In this present study,1.1% of women in the in-situ group had postoperative febrile morbidity compared to8.4% women in the extra-abdominal group had postoperative febrile morbidity. The difference in the proportion of postoperative febrile morbidity between techniques of LSCS was statistically significant (P= 0.025), which is in line with the study done by Magann et al (Magann et al., 1993). This includes endometritis, cystitis, postoperative fever, wound infection. Manipulation of any intraabdominal organ outside its original body cavity might lead to increased risk of infection. Several studies have shown no difference in postoperative febrile morbidity between the two techniques (Abalos et al., 2013; Magann et al., 1993). Febrile morbidity is influenced by various other factors like a prolonged preoperative hospital stay, premature rupture of membranes, increased number of per vaginal examinations, chorioamnionitis, poor socioeconomic status, unhygienic practices which have not been analysed in any of these studies.
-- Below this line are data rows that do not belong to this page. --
(* ===== verification/Interleaved.v ===== *)
(** * The host with its calls interleaved (link/server.go)

    Any number of calls in flight at once, under any schedule of their critical
    sections, the process dying and coming up again at any point between two of
    them: what authority rests on, and what a revocation still stops. The
    invariant holds between sections; a thread's own knowledge is the facts it
    has seen noted, which stay noted. *)

From stdpp Require Import gmap sets.
From S2P Require Import Prelude GoStrings BaseN Json GoTime GoOS Crypto Convert Threads Sections.
From S2P Require Projection Identity Registry Pairing Tokens Hub PaneHub Streams Handler Trust.
From S2P Require Import Server.

#[local] Notation "'program'" := (prog server rpcerr fact).
#[local] Existing Instances Streams.status_watch Streams.pane_watch.

(** ** What the log must say *)

Definition effect_of (x : fact) : option effect := match x with Submitted _ e => Some e | _ => None end.

(** The capability an effect needs, and that it came out of validation. *)
Definition needs (e : effect) : bytes :=
  match e with EAnswer _ => Registry.CapAgentAnswer | ECommand _ => Registry.CapAgentCommand end.
Definition validated (e : effect) : Prop :=
  match e with
  | EAnswer a => exists ask text t, Projection.ValidAnswer ask text t = Ok a
  | ECommand c => exists k sid ws p t, Projection.ValidCommand k sid ws p t = Ok c
  end.

(** Revoked, and not paired again since. *)
Definition revoked_in (L : list fact) (dev : bytes) : Prop :=
  exists A B, L = A ++ Revoked dev :: B /\ forall pub, Enrolled dev pub ∉ B.

Lemma revoked_in_snoc L x dev : revoked_in (L ++ [x]) dev ->
  x = Revoked dev \/ (revoked_in L dev /\ forall pub, x <> Enrolled dev pub).
Proof.
  intros (A & B & HL & HB). destruct B as [|y B _] using rev_ind.
  - apply app_inj_tail in HL as [_ ->]. by left.
  - rewrite app_comm_cons, app_assoc in HL. apply app_inj_tail in HL as [-> ->]. right. split.
    + exists A, B. split; [done|]. intros pub Hin. apply (HB pub), elem_of_app. by left.
    + intros pub ->. apply (HB pub), elem_of_app. right. by left.
Qed.

Section authority.
Context `{Ed25519, Registry.RegistryLibLaws, Host}.
Variable who : Identity.Identity.

(** What each fact rests on, given the facts before it. *)
Definition rests (L : list fact) (x : fact) : Prop :=
  match x with
  | Opened _ | Revoked _ | Challenged _ _ => True
  | Redeemed secret pub proof =>
    Opened secret ∈ L /\ exists hostID, Identity.HostID who = Some hostID /\
    Identity.VerifyPairProof (E := rpcerr) pub hostID secret proof = Ok true
  | Enrolled dev pub => dev = Identity.DeviceIDFor pub /\ exists secret proof, Redeemed secret pub proof ∈ L
  | Granted dev tok nonce sig =>
    Challenged dev nonce ∈ L /\
    exists pub hostID, Enrolled dev pub ∈ L /\ Identity.DeviceIDFor pub = dev /\
      Identity.HostID who = Some hostID /\
      Identity.VerifyAuth (E := rpcerr) pub hostID dev nonce sig = Ok true
  | Cleared tok dev cap => ~ revoked_in L dev /\ exists nonce sig, Granted dev tok nonce sig ∈ L
  | Submitted dev e => validated e /\ exists tok, Cleared tok dev (needs e) ∈ L
  end.
Definition founded (L : list fact) : Prop := forall A x B, L = A ++ x :: B -> rests A x.

Lemma founded_snoc L x : founded L -> rests L x -> founded (L ++ [x]).
Proof.
  intros HL Hx A y B E. destruct B as [|z B _] using rev_ind.
  - by apply app_inj_tail in E as [<- <-].
  - rewrite app_comm_cons, app_assoc in E. apply app_inj_tail in E as [-> _]. by eapply HL.
Qed.

(** An entry of the book, or of its file. *)
Definition filed (L : list fact) (dev : bytes) (d : Registry.Device) : Prop :=
  Enrolled dev (Registry.d_PublicKey d) ∈ L /\ Identity.DeviceIDFor (Registry.d_PublicKey d) = dev /\
  Registry.d_ID d = dev /\ (revoked_in L dev -> Registry.Revoked d = true).

Lemma filed_durable L : Trust.durable (filed L).
Proof.
  split; [split|].
  - by intros dev d (_ & _ & ? & _).
  - intros dev d (He & Hk & Hi & Hr). assert (mended dev = dev) as Hm by by rewrite <- Hk, Trust.mended_DeviceID.
    rewrite Hm. split_and!; [done|done| |exact Hr]. cbn [Registry.mend_device Registry.d_ID]. by rewrite Hi.
  - intros dev d d' (Hk' & Hi' & Hr') (He & Hk & Hi & Hr). unfold filed. rewrite Hk', Hi'. split_and!; [done..|].
    intros Hrev. specialize (Hr Hrev). apply Registry.Revoked_spec in Hr as [t Ht]. apply Registry.Revoked_spec.
    exists t. rewrite Hr'; [done|by rewrite Ht].
Qed.

(** More facts, unless a revocation is among them. *)
Lemma filed_more L x b : (forall dev, x <> Revoked dev) ->
  Registry.everywhere (filed L) b -> Registry.everywhere (filed (L ++ [x])) b.
Proof.
  intros Hx Hb. eapply Registry.everywhere_impl; [exact Hb|]. intros dev d (He & ? & ? & Hr).
  split_and!; [apply elem_of_app; by left|done..|]. intros [Hd|[Hd _]]%revoked_in_snoc; [by apply Hx in Hd|by apply Hr].
Qed.

(** The invariant between sections. *)
Record inv (L : list fact) (s : server) : Prop := MkInv {
  i_id : id s = who;
  i_window : Pairing.m_secret (pairs s) <> [] -> Opened (Pairing.m_secret (pairs s)) ∈ L;
  i_book : Registry.everywhere (filed L) (book s);
  i_nonces : forall raw n, Tokens.issued (nonces s) !! RawURLEncode raw = Some n -> Challenged (Tokens.n_deviceID n) raw ∈ L;
  i_tokens : forall tok x, Tokens.sessions (tokens s) !! tok = Some x ->
    exists nonce sig, Granted (Tokens.s_deviceID x) tok nonce sig ∈ L;
  i_effects : effects s = omap effect_of L;
  i_founded : founded L }.

(** Sections that note nothing keep it: what they may do. *)
Record still (s s' : server) : Prop := MkStill {
  k_id : id s' = id s;
  k_pairs : pairs s' = pairs s;
  k_book : Trust.file_keeps (book s) (book s');
  k_tokens : Tokens.sessions (tokens s') ⊆ Tokens.sessions (tokens s);
  k_effects : effects s' = effects s;
  k_nonces : Tokens.issued (nonces s') ⊆ Tokens.issued (nonces s) }.

Lemma still_fields s s' : id s' = id s -> pairs s' = pairs s -> effects s' = effects s ->
  registry s' = registry s -> disk (world s') = disk (world s) ->
  Tokens.sessions (tokens s') ⊆ Tokens.sessions (tokens s) ->
  Tokens.issued (nonces s') ⊆ Tokens.issued (nonces s) -> still s s'.
Proof.
  intros ??? Hr Hw ??. split; try done. intros P _ [Hb Hf]. unfold registry, world in *.
  split; [unfold Registry.devices; by rewrite Hr|]. by rewrite Hr, Hw.
Qed.

Lemma inv_still L s s' : inv L s -> still s s' -> inv L s'.
Proof.
  intros [Hi Hw Hb Hn Ht He Hf] [Qi Qp Qb Qt Qe Kn]. split.
  - congruence.
  - by rewrite Qp.
  - apply Qb; [apply filed_durable|done].
  - intros raw n Hx. apply Hn. by eapply lookup_weaken.
  - intros tok x Hx. apply Ht. by eapply lookup_weaken.
  - congruence.
  - done.
Qed.

(** A new fact, when the state agrees with it. *)
Lemma inv_note L x s : inv L s -> rests L x ->
  (forall dev, x <> Revoked dev) -> effect_of x = None -> inv (L ++ [x]) s.
Proof.
  intros [Hi Hw Hb Hn Ht He Hf] Hx Hrev Hno.
  assert (forall y, y ∈ L -> y ∈ L ++ [x]) as Hin by (intros y Hy; apply elem_of_app; by left).
  split; [done|by intros ?%Hw%Hin|by apply filed_more| | | |by apply founded_snoc].
  - intros raw n ?%Hn. by apply Hin.
  - intros tok y (nonce & sig & Hy)%Ht. exists nonce, sig. by apply Hin.
  - rewrite omap_app, He. cbn. rewrite Hno. by rewrite app_nil_r.
Qed.


(** ** Quiet sections *)

Lemma still_refl s : still s s.
Proof. by apply still_fields. Qed.
Lemma still_tick s : still s (tick s).
Proof. by apply still_fields. Qed.
Lemma still_world w s : disk w = disk (world s) -> still s (set_world w s).
Proof. intros Hw. by apply still_fields. Qed.
Lemma still_hub h s : still s (set_hub h s).
Proof. by apply still_fields. Qed.
Lemma still_panes h s : still s (set_panes h s).
Proof. by apply still_fields. Qed.
Lemma still_drop_tokens dev s : still s (drop_tokens dev s).
Proof. apply still_fields; try done. apply Trust.drop_subset. Qed.
Lemma still_resolve tok t s : still s (set_tokens (snd (Tokens.token_resolve tok t (tokens s))) s).
Proof. apply still_fields; try done. apply Trust.resolve_subset. Qed.
Lemma still_consume raw dev t s : still s (set_nonces (snd (Tokens.nonce_consume raw dev t (nonces s))) s).
Proof.
  apply still_fields; try done. cbn. unfold Tokens.nonce_consume.
  destruct (_ !! _); [apply delete_subseteq|done].
Qed.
In our present study, the median time taken for returning of bowel function was 6 hours in both the groups. The difference in the return of bowel function among the two techniques of LSCS groups was statistically not significant (P=0.088). Similar results have been concluded with Bharathi K et al (Bharathi et al., 2017). This may be due to early mobilisation and adequate fluid management. In contrast, few studies have shown a faster return of bowel function in situ group probably due to reduced handling of the bowel (El-Khayat, Elsharkawi, & Hassan, 2014; Zaphiratos, George, Boyd, & Habib, 2016). Cesarean delivery has evolved markedly and will continue to evolve. It is the incumbent on the clinicians to perform and teach evidence-based Cesarean section (Berghella, Baxter, & Chauhan, 2005).

Conclusions

We have concluded in our study that In-situ repair of the uterine wound at cesarean delivery is associated with a lesser incidence of intraoperative pain and intraoperative nausea or vomiting than compared to extra-abdominal repair technique. Postoperative febrile morbidity was also found to be lesser in in-situ group. By our findings in the present study, it might be better to adopt the in-situ uterine repair technique for the benefit of the patient.

Funding Support

None

Conflict of Interest

The author declared there is no conflict of interest.